BYOK Guide: Use Your Own API Key with Cursor, Cline & Claude Code (2026)

Every AI coding tool wants you on a subscription. Cursor Pro is $20/month. Windsurf is $15. Claude Code's Max plan runs $100-200. And they all throttle you when you hit their "fast request" limits.

There's a better way.
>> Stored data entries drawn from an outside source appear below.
(** A [Buffer] is a byte sequence; the service never looks inside one. *)
Definition Buffer : Type := list Byte.byte.

(** A thrown [Error]: its [name] and its [message]. *)
Record JsError := { name : string; message : string }.

(** [new InternalServerErrorException(objectOrError, description)]: an
    exception is known by the two arguments it was built from.  What it
    shows to the outside, its response body and its [message], is computed
    from them by the framework ([createBody] and [exception_message]
    below). *)
Record InternalServerErrorException :=
  { objectOrError : string; description : string }.

(** The response body of an exception with a string argument. *)
Record HttpExceptionBody := {
  body_message : string;
  body_error : option string;
  statusCode : Z
}.

(** [HttpException.createBody(objectOrError, description, statusCode)] of
    the framework: an empty first argument is falsy, and the body is then
    [{ message: description, statusCode }], with no [error] field;
    otherwise it is [{ message: objectOrError, error: description,
    statusCode }]. *)
Definition createBody (arg0 arg1 : string) (code : Z) : HttpExceptionBody :=
  match arg0 with
  | "" => {| body_message := arg1; body_error := None; statusCode := code |}
  | _ => {| body_message := arg0; body_error := Some arg1;
            statusCode := code |}
  end.

Definition getResponse (e : InternalServerErrorException) : HttpExceptionBody :=
  createBody (objectOrError e) (description e) 500.

(** The [message] property of the exception: the [message] of its body. *)
Definition exception_message (e : InternalServerErrorException) : string :=
  body_message (getResponse e).

(** What a [catch (error)] clause can receive here: an error raised by the
    codec (or by the runtime), or an exception raised by a nested call of
    the service itself. *)
Inductive Thrown :=
| ThrownError (e : JsError)
| ThrownHttp (e : InternalServerErrorException).

(** [error.message] *)
Definition thrown_message (t : Thrown) : string :=
  match t with
  | ThrownError e => message e
  | ThrownHttp e => exception_message e
  end.

Definition thrown_name (t : Thrown) : string :=
  match t with
  | ThrownError e => name e
  | ThrownHttp _ => "InternalServerErrorException"
  end.

(** The interpolation [${error}], that is [Error.prototype.toString]. *)
Definition thrown_toString (t : Thrown) : string :=
  match thrown_name t, thrown_message t with
  | n, "" => n
  | "", m => m
  | n, m => n +:+ ": " +:+ m
  end.

Inductive Result (A : Type) :=
| Ok (a : A)
| Err (e : Thrown).
Arguments Ok {A} a.
Arguments Err {A} e.

(** ** The option records of sharp that the service passes along *)

Inductive Color :=
| ColorName (s : string)
| ColorRGBA (r g b alpha : option number).

Inductive Position :=
| PosNum (n : number)
| PosStr (s : string).

(** [sharp.ResizeOptions], also the type of [resizeProperties.options]. *)
Record ResizeOptions := {
  ro_width : option number;
  ro_height : option number;
  ro_fit : option string;
  ro_position : option Position;
  ro_background : option Color;
  ro_kernel : option string;
  ro_withoutEnlargement : option bool;
  ro_withoutReduction : option bool;
  ro_fastShrinkOnLoad : option bool
}.

(** The encoder options accepted by [toFormat]. *)
Record FormatOptions := {
  fo_quality : option number;
  fo_progressive : option bool;
  fo_compressionLevel : option number;
  fo_lossless : option bool
}.

Record RotateOptions := { rot_background : option Color }.

(** The rectangle given to [extract]. *)
Record Region := {
  left : number;
  top : number;
  width : number;
  height : number
}.

Inductive OverlayInput :=
| InputBuffer (b : Buffer)
| InputPath (p : string).

(** [sharp.OverlayOptions] *)
Record OverlayOptions := {
  input : option OverlayInput;
  blend : option string;
  gravity : option Position;
  ov_top : option number;
  ov_left : option number;
  tile : option bool;
  premultiplied : option bool;
  density : option number
}.

(** The assignment [o.input = v] on an overlay record. *)
Definition set_input (v : OverlayInput) (o : OverlayOptions) : OverlayOptions :=
  {| input := Some v; blend := blend o; gravity := gravity o;
     ov_top := ov_top o; ov_left := ov_left o; tile := tile o;
     premultiplied := premultiplied o; density := density o |}.

(** What [metadata()] resolves to (the fields read anywhere in the service,
    and the ones that identify an image). *)
Record Metadata := {
  md_format : option string;
  md_width : option number;
  md_height : option number;
  md_channels : option number;
  md_hasAlpha : option bool
}.

Record Stats := {
  st_isOpaque : bool;
  st_entropy : number;
  st_sharpness : number
}.

(** What [toFile] resolves to. *)
Record OutputInfo := {
  oi_format : string;
  oi_size : number;
  oi_width : number;
  oi_height : number;
  oi_channels : number
}.

(** ** Pipelines *)

(** One chained call on a sharp instance, with the arguments the service
    gives it. *)
Inductive PipelineOp :=
| OpToFormat (format : string) (options : option FormatOptions)
| OpResize (w h : option number)
| OpResizeWith (options : ResizeOptions)
| OpExtract (region : Region)
| OpRotate (angle : option number) (options : option RotateOptions)
| OpFlip
| OpFlop
| OpThreshold (t : number) (grayscale : bool)
| OpMedian (size : number)
| OpBlur (sigma : number)
| OpNegate (b : bool)
| OpGrayscale (b : bool)
| OpModulate (brightness saturation hue lightness : number)
| OpTint (c : option Color)
| OpTrim (threshold : number)
| OpFlatten (background : option Color)
| OpPng
| OpComposite (images : list OverlayOptions).

(** The file system, as far as [toFile] and path inputs are concerned. *)
Abbreviation FileSystem := (gmap string Buffer).

(** The codec: what running a pipeline yields.  [toBuffer b ops] stands for
    [sharp(b).op1(..)...opn(..).toBuffer()]. *)
Record Engine := {
  metadata : Buffer -> Result Metadata;
  stats : Buffer -> Result Stats;
  toBuffer : Buffer -> list PipelineOp -> Result Buffer;
  toBufferFromPath : FileSystem -> string -> list PipelineOp -> Result Buffer;
  toFile : Buffer -> string -> FileSystem -> Result OutputInfo * FileSystem
}.

(** ** The world a call runs in *)

Inductive LogLevel := LDebug | LError.

Inductive EngineCall :=
| CallMetadata (b : Buffer)
| CallStats (b : Buffer)
| CallToBuffer (b : Buffer) (ops : list PipelineOp)
| CallToBufferFromPath (p : string) (ops : list PipelineOp)
| CallToFile (b : Buffer) (p : string).

(** Objects handed to the service by reference live in a heap. *)
Definition loc : Type := positive.

(** What a call can leave behind, in the order it happened: a logger line,
    a call of the codec, an assignment to the [input] field of an object. *)
Inductive Event :=
| EvLog (lvl : LogLevel) (msg : string)
| EvCall (c : EngineCall)
| EvSetInput (l : loc) (v : OverlayInput).

Record World := {
  heap : gmap loc OverlayOptions;
  files : FileSystem;
  events : list Event
}.

Definition emit (e : Event) (w : World) : World :=
  {| heap := heap w; files := files w; events := events w ++ [e] |}.

(** ** Asynchronous methods as state-and-exception computations *)

Definition M (A : Type) : Type := World -> Result A * World.

Definition ret {A} (a : A) : M A := fun w => (Ok a, w).

Definition throw {A} (t : Thrown) : M A := fun w => (Err t, w).

Definition bind {A B} (m : M A) (k : A -> M B) : M B :=
  fun w =>
    match m w with
    | (Ok a, w') => k a w'
    | (Err t, w') => (Err t, w')
    end.

Notation "'await' x <- m ; k" := (bind m (fun x => k))
  (at level 10, x name, m at level 100, k at level 200,
   format "'[v' 'await'  x  <-  m ; '/' k ']'").
Notation "'run' m ; k" := (bind m (fun _ => k))
  (at level 10, m at level 100, k at level 200,
   format "'[v' 'run'  m ; '/' k ']'").

(** [try { body } catch (error) { handler }] *)
Definition try_catch {A} (body : M A) (handler : Thrown -> M A) : M A :=
  fun w =>
    match body w with
    | (Ok a, w') => (Ok a, w')
    | (Err t, w') => handler t w'
    end.

Definition log (lvl : LogLevel) (msg : string) : M unit :=
  fun w => (Ok tt, emit (EvLog lvl msg) w).

(** Awaiting a codec call that does not touch the file system. *)
Definition call {A} (c : EngineCall) (r : Result A) : M A :=
  fun w => (r, emit (EvCall c) w).

(** The catch clause every method ends with:
    [this.logger.error(`${summary}: ${error}`);
     throw new InternalServerErrorException(error.message, summary)]. *)
Definition rethrow {A} (summary : string) (error : Thrown) : M A :=
  run log LError (summary +:+ ": " +:+ thrown_toString error);
  throw (ThrownHttp {| objectOrError := thrown_message error;
                       description := summary |}).

(** The assignment [o.input = v] where [o] is the object at [l].  When
    nothing lives at [l] the caller passed [undefined], and the assignment
    raises a [TypeError]. *)
Definition assign_input (l : loc) (v : OverlayInput) : M unit :=
  fun w =>
    match heap w !! l with
    | Some o =>
        (Ok tt, emit (EvSetInput l v)
                  {| heap := <[l := set_input v o]> (heap w);
                     files := files w; events := events w |})
    | None =>
        (Err (ThrownError
                {| name := "TypeError";
                   message := "Cannot set properties of undefined (setting 'input')" |}),
         w)
    end.

(** Reading the object at [l], as the codec does when it is handed the
    reference. *)
Definition deref (l : loc) : M OverlayOptions :=
  fun w =>
    match heap w !! l with
    | Some o => (Ok o, w)
    | None =>
        (Err (ThrownError
                {| name := "TypeError";
                   message := "Cannot read properties of undefined" |}),
         w)
    end.

(** ** The option records declared by the service's own signatures *)

Record ConvertProperties := {
  cp_format : string;
  cp_options : option FormatOptions
}.

Record ResizeProperties := {
  rp_width : option number;
  rp_height : option number;
  rp_options : option ResizeOptions
}.

Record RotateProperties := {
  rt_angle : option number;
  rt_options : option RotateOptions
}.

(** Declared with mandatory fields, but read with [||] fallbacks: a field
    may be missing at run time. *)
Record EffectsProperties := {
  median : option number;
  blur : option number;
  negate : option bool;
  grayscale : option bool;
  threshold : option number;
  thresholdGrayscale : option bool;
  brightness : option number;
  saturation : option number;
  hue : option number;
  lightness : option number;
  tint : option Color
}.

(** ** The service *)

Section SharpService.

Variable eng : Engine.

Definition getMetadata (imageBuffer : Buffer) : M Metadata :=
  try_catch
    (run log LDebug "getting image metadata";
     call (CallMetadata imageBuffer) (metadata eng imageBuffer))
    (rethrow "Error getting image metadata").

Definition getStats (imageBuffer : Buffer) : M Stats :=
  try_catch
    (run log LDebug "getting image stats";
     call (CallStats imageBuffer) (stats eng imageBuffer))
    (rethrow "Error getting image stats").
Bring Your Own Key — BYOK — means you plug your own API key into these tools and pay only for what you use. No monthly fees. No throttling. No surprise rate limits at 3 AM when you're in the zone.

This guide covers the exact setup for the three most popular BYOK-compatible coding tools in 2026: Cursor, Cline, and Claude Code. I'll include the real costs, the gotchas nobody mentions, and the configuration that actually works.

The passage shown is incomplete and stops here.